Bear, Stearns & Co. has developed a new mortgage valuation model that gives investors detailed loan-level information about securities backed by nonagency mortgages.

The model was released last month and is a "turning point in nonagency analytics," said Dale Westhoff, senior managing director for mortgage research at Bear Stearns. Nonagency loans do not qualify for sale to the major secondary market buyers.

"We think the accuracy and analytics will surpass what's available in the agency sector," Mr. Westhoff said.

The model offers investors property value, loan size, and coupon distribution information that can be used for valuation or hedging, Mr. Westhoff said.

"It's a step in the right direction," said Craig G. Ellinger, associate director for mortgage-backed securities at PPM America Inc. in Chicago. The model has the potential to give Mr. Ellinger, an investor, more accurate option-adjusted spreads, which are used to find the true value of a bond, he said.

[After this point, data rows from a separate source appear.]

(* ===== verification/Encoder.v ===== *)
(** * Encoder: [NewH264EncoderCodec]

    The construction of the encoder context ([src/unnamed/part_000],
    lines 106-142): look the H.264 encoder up, allocate a context for it,
    and set the parameters that are fixed for the session: size, frame
    rate [fps / 1], time base [1 / 90000], planar YUV 4:2:0, bit rate,
    and the global-header flag added to the flags the context has. *)

From stdpp Require Import gmap strings.
From S2P Require Import Prelude GoLang Rational Clock Astiav.

Local Open Scope Z_scope.
Local Open Scope go_scope.

Section Encoder.
Context {O : Type} `{AvLib O}.

(** The result of the function: the codec, the context and an error. *)
Definition EncoderResult : Type := option CodecID * option Handle * option error.

Definition error_finding : error := ErrorString "error finding h264 encoder".
Definition error_allocating : error := ErrorString "error allocating codec context".

(** The function has no deferred call. *)
Definition run_nothing (d : Empty_set) (w : World O) : World O := w.

(** Lines 107-142. *)
Definition NewH264EncoderCodec_body (width height fps bitrate : Z)
  : Go (World O) Empty_set EncoderResult EncoderResult :=
  p <- lift (find_encoder CodecIDH264) ;;
  codec <- if_nil p (
    lift (Println LogPrintln "Error finding h264 encoder" None) ;;
    return_ (None, None, Some error_finding)) ;;
  p <- lift (alloc_ptr (AllocCodecContext codec)) ;;
  codecCtx <- if_nil p (
    lift (Println LogPrintln "Error allocating codec context" None) ;;
    return_ (None, None, Some error_allocating)) ;;
  lift (exec (CodecSetWidth codecCtx width)) ;;
  lift (exec (CodecSetHeight codecCtx height)) ;;
  lift (exec (CodecSetFramerate codecCtx (NewRational fps 1))) ;;
  lift (exec (CodecSetTimeBase codecCtx (NewRational 1 (90 * 1000)))) ;;
  lift (exec (CodecSetPixelFormat codecCtx PixelFormatYuv420P)) ;;
  lift (exec (CodecSetBitRate codecCtx bitrate)) ;;
  flags <- lift (query (CodecFlags codecCtx)) ;;
  lift (exec (CodecSetFlags codecCtx (flags_Add flags CodecContextFlagGlobalHeader))) ;;
  return_ (Some codec, Some codecCtx, None).

Definition NewH264EncoderCodec (width height fps bitrate : Z) (w : World O)
  : Exit EncoderResult * World O :=
  func run_nothing (NewH264EncoderCodec_body width height fps bitrate) w.

(** The context a successful call leaves behind. *)
Definition configured_context (width height fps bitrate : Z) : CodecContext :=
  mkCodecContext CodecIDH264 width height (NewRational fps 1)
    (NewRational 1 timeBaseFrequency) PixelFormatYuv420P bitrate
    CodecContextFlagGlobalHeader false false [] [].

(** What a call does, on every branch. *)
Definition encoder_post (width height fps bitrate : Z) (w : World O)
    (r : Exit EncoderResult) (w' : World O) : Prop :=
  faults w' = faults w /\ env w' = env w /\ released w' = released w /\
  (next w <= next w')%positive /\ wf w' /\
  match r with
  | Returned (Some codec, Some cc, None) =>
      codec = CodecIDH264 /\ cc = next w /\ next w' = Pos.succ (next w) /\
      out w' = out w /\
      heap w' = <[cc := OCodecContext (configured_context width height fps bitrate)]> (heap w)
  | Returned (None, None, Some e) =>
      heap w' = heap w /\ next w' = next w /\
      ((e = error_finding /\
        out w' = out w ++ [(LogPrintln, "Error finding h264 encoder"%string, None)]) \/
       (e = error_allocating /\
        out w' = out w ++ [(LogPrintln, "Error allocating codec context"%string, None)]))
  | _ => False
  end.

End Encoder.

Definition w_no_codec : World Script := init_world (mkScript [Some EINVAL] [] None).
Definition w_plain : World Script := init_world (mkScript [] [] None).

(** ** The specification *)

Section EncoderSpec.
Context {O : Type} `{AvLib O}.

Lemma encoder_spec width height fps bitrate w :
  wf w ->
  encoder_post width height fps bitrate w
    (NewH264EncoderCodec width height fps bitrate w).1
    (NewH264EncoderCodec width height fps bitrate w).2.
Proof.
  intros Hwf. destruct w as [hp nx o fl ou rl ev].
  unfold wf in Hwf; cbn [heap next] in Hwf.
  unfold NewH264EncoderCodec. apply wp_func. unfold NewH264EncoderCodec_body.
  go_run; go_defers @run_nothing.
  all: unfold encoder_post, wf; cbn [faults env released next out heap].
  all: repeat split; try lia; try fresh_solve; try done.
  all: first [ by left | by right ].
Qed.

Lemma encoder_spec_eq width height fps bitrate w r w' :
  wf w -> NewH264EncoderCodec width height fps bitrate w = (r, w') ->
  encoder_post width height fps bitrate w r w'.
Proof.
  intros Hwf E. pose proof (encoder_spec width height fps bitrate w Hwf) as P.
  by rewrite E in P.
Qed.

(** The flag is bit 22. *)
Lemma global_header_bit : Z.testbit CodecContextFlagGlobalHeader 22 = true.
Proof. reflexivity. Qed.

(** Adding the flag keeps every other bit. *)
Lemma flags_Add_testbit flags f n :
  Z.testbit (flags_Add flags f) n = Z.testbit flags n || Z.testbit f n.
Proof. apply Z.lor_spec. Qed.

(** ** Properties *)

(** C18. Success: the context is new, bound to the H.264 encoder, and
    carries exactly the parameters of the call: the size, the frame rate
    [fps / 1], the time base [1 / 90000] of the frame clock, planar YUV
    4:2:0, the bit rate, and the global-header flag; it is not yet open
    and nothing else in the world has changed. *)
Theorem encoder_success width height fps bitrate w codec cc w' :
  wf w ->
  NewH264EncoderCodec width height fps bitrate w
    = (Returned (Some codec, Some cc, None), w') ->
  codec = CodecIDH264 /\
  codec_at (heap w') cc = Some (configured_context width height fps bitrate) /\
  heap w !! cc = None /\
  (forall h, h <> cc -> heap w' !! h = heap w !! h) /\
  out w' = out w /\ faults w' = faults w.
Proof.
  intros Hwf E. destruct (encoder_spec_eq _ _ _ _ _ _ _ Hwf E)
    as (Hf & _ & _ & _ & _ & -> & -> & _ & Ho & Hh).
  rewrite Hh. repeat split; try done.
  - by rewrite obj_at_insert_eq.
  - apply Hwf. lia.
  - intros h Hne. by rewrite lookup_insert_ne.
Qed.

(** Failure: when the encoder is not found or the context cannot be
    allocated, the call returns no codec, no context and the error of the
    step that failed, logs it, and leaves the heap untouched. *)
Theorem encoder_failure width height fps bitrate w codec cc e w' :
  wf w ->
  NewH264EncoderCodec width height fps bitrate w
    = (Returned (codec, cc, Some e), w') ->
  codec = None /\ cc = None /\ heap w' = heap w /\
  (e = error_finding \/ e = error_allocating) /\
  exists msg, out w' = out w ++ [(LogPrintln, msg, None)].
Proof.
  intros Hwf E. pose proof (encoder_spec_eq _ _ _ _ _ _ _ Hwf E) as P.
  destruct P as (_ & _ & _ & _ & _ & P).
  destruct codec, cc; try done.
  destruct P as (Hh & _ & [[-> Ho] | [-> Ho]]); repeat split; eauto.
Qed.

(** Totality: the call returns on every answer of the library, with
    a context exactly when there is no error, and violates no contract. *)
Theorem encoder_total width height fps bitrate w :
  wf w ->
  exists codec cc e w',
    NewH264EncoderCodec width height fps bitrate w = (Returned (codec, cc, e), w') /\
    (is_Some cc <-> e = None) /\ faults w' = faults w /\ wf w'.
Proof.
  intros Hwf. pose proof (encoder_spec width height fps bitrate w Hwf) as P.
  destruct (NewH264EncoderCodec width height fps bitrate w)
    as [[[[[c|] [cc|]] [e|]]|msg|] w'];
    destruct P as (Hf & _ & _ & _ & Hwf' & P); try done.
  - exists (Some c), (Some cc), None, w'. repeat split; eauto.
  - exists None, None, (Some e), w'. repeat split; try done; by intros [??].
Qed.

(** The configured flags have the global-header bit set, and the
    time base is the positive rational the frame clock counts in. *)
Lemma configured_context_flags width height fps bitrate :
  Z.testbit (cc_flags (configured_context width height fps bitrate)) 22 = true /\
  cc_time_base (configured_context width height fps bitrate)
    = NewRational 1 timeBaseFrequency /\
  positive_rational (cc_time_base (configured_context width height fps bitrate)).
Proof. repeat split; reflexivity. Qed.

End EncoderSpec.

(** ** Witnesses *)

Lemma encoder_success_witness :
  CodecIDH264 = CodecIDH264 /\
  codec_at (heap (NewH264EncoderCodec 1920 1080 30 0 w_plain).2) 1%positive
    = Some (configured_context 1920 1080 30 0) /\
  heap w_plain !! 1%positive = None /\
  (forall h, h <> 1%positive ->
     heap (NewH264EncoderCodec 1920 1080 30 0 w_plain).2 !! h = heap w_plain !! h) /\
  out (NewH264EncoderCodec 1920 1080 30 0 w_plain).2 = out w_plain /\
  faults (NewH264EncoderCodec 1920 1080 30 0 w_plain).2 = faults w_plain.
Proof.
  apply (encoder_success 1920 1080 30 0 w_plain CodecIDH264 1%positive);
    [apply wf_init | vm_compute; reflexivity].
Defined.

Lemma encoder_failure_witness :
  @None CodecID = None /\ @None Handle = None /\
  heap (NewH264EncoderCodec 1920 1080 30 0 w_no_codec).2 = heap w_no_codec /\
  (error_finding = error_finding \/ error_finding = error_allocating) /\
  exists msg,
    out (NewH264EncoderCodec 1920 1080 30 0 w_no_codec).2
      = out w_no_codec ++ [(LogPrintln, msg, None)].
Proof.
  apply (encoder_failure 1920 1080 30 0 w_no_codec None None error_finding);
    [apply wf_init | vm_compute; reflexivity].
Defined.

Lemma encoder_total_witness :
  exists codec cc e w',
    NewH264EncoderCodec 640 480 60 0 w_no_codec = (Returned (codec, cc, e), w') /\
    (is_Some cc <-> e = None) /\ faults w' = faults w_no_codec /\ wf w'.
Proof. apply (encoder_total 640 480 60 0 w_no_codec). apply wf_init. Defined.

"It appears as if it is going to be more in line with models we use here," he said, calling this important to PPM because it is a "big player in the jumbo mortgage market," where loans that exceed the agency loan limit are securitized.

The model, developed in the last two years, draws on "ZIP-code level" home price data to update loan-to-value information for the more than 350,000 home loans in the company's nonagency data base.

The nonagency category includes jumbo loans, alternative-A loans, A- minus loans, and credits with a 125% loan-to-value ratio, said Arthur Q. Frank, director of fixed-income research at Nomura Securities International.

"You do have a diversity of collateral types behind these" collateralized mortgage obligation, or CMO, structures "out there in the nonagency market," said Mr. Frank. And reliable loan-level data are "certainly helpful for modeling prepayments," he said.

Bear's model has "very rich loan-level detail" that is not available in the agency sector, Mr. Westhoff said.

"We don't get that much information on agency pools," Mr. Westhoff said, which makes it more difficult to forecast prepayment behavior.

During the last couple of years Fannie Mae and Freddie Mac "have widened their underwriting guidelines, and the pools have become more heterogeneous," Mr. Westhoff said.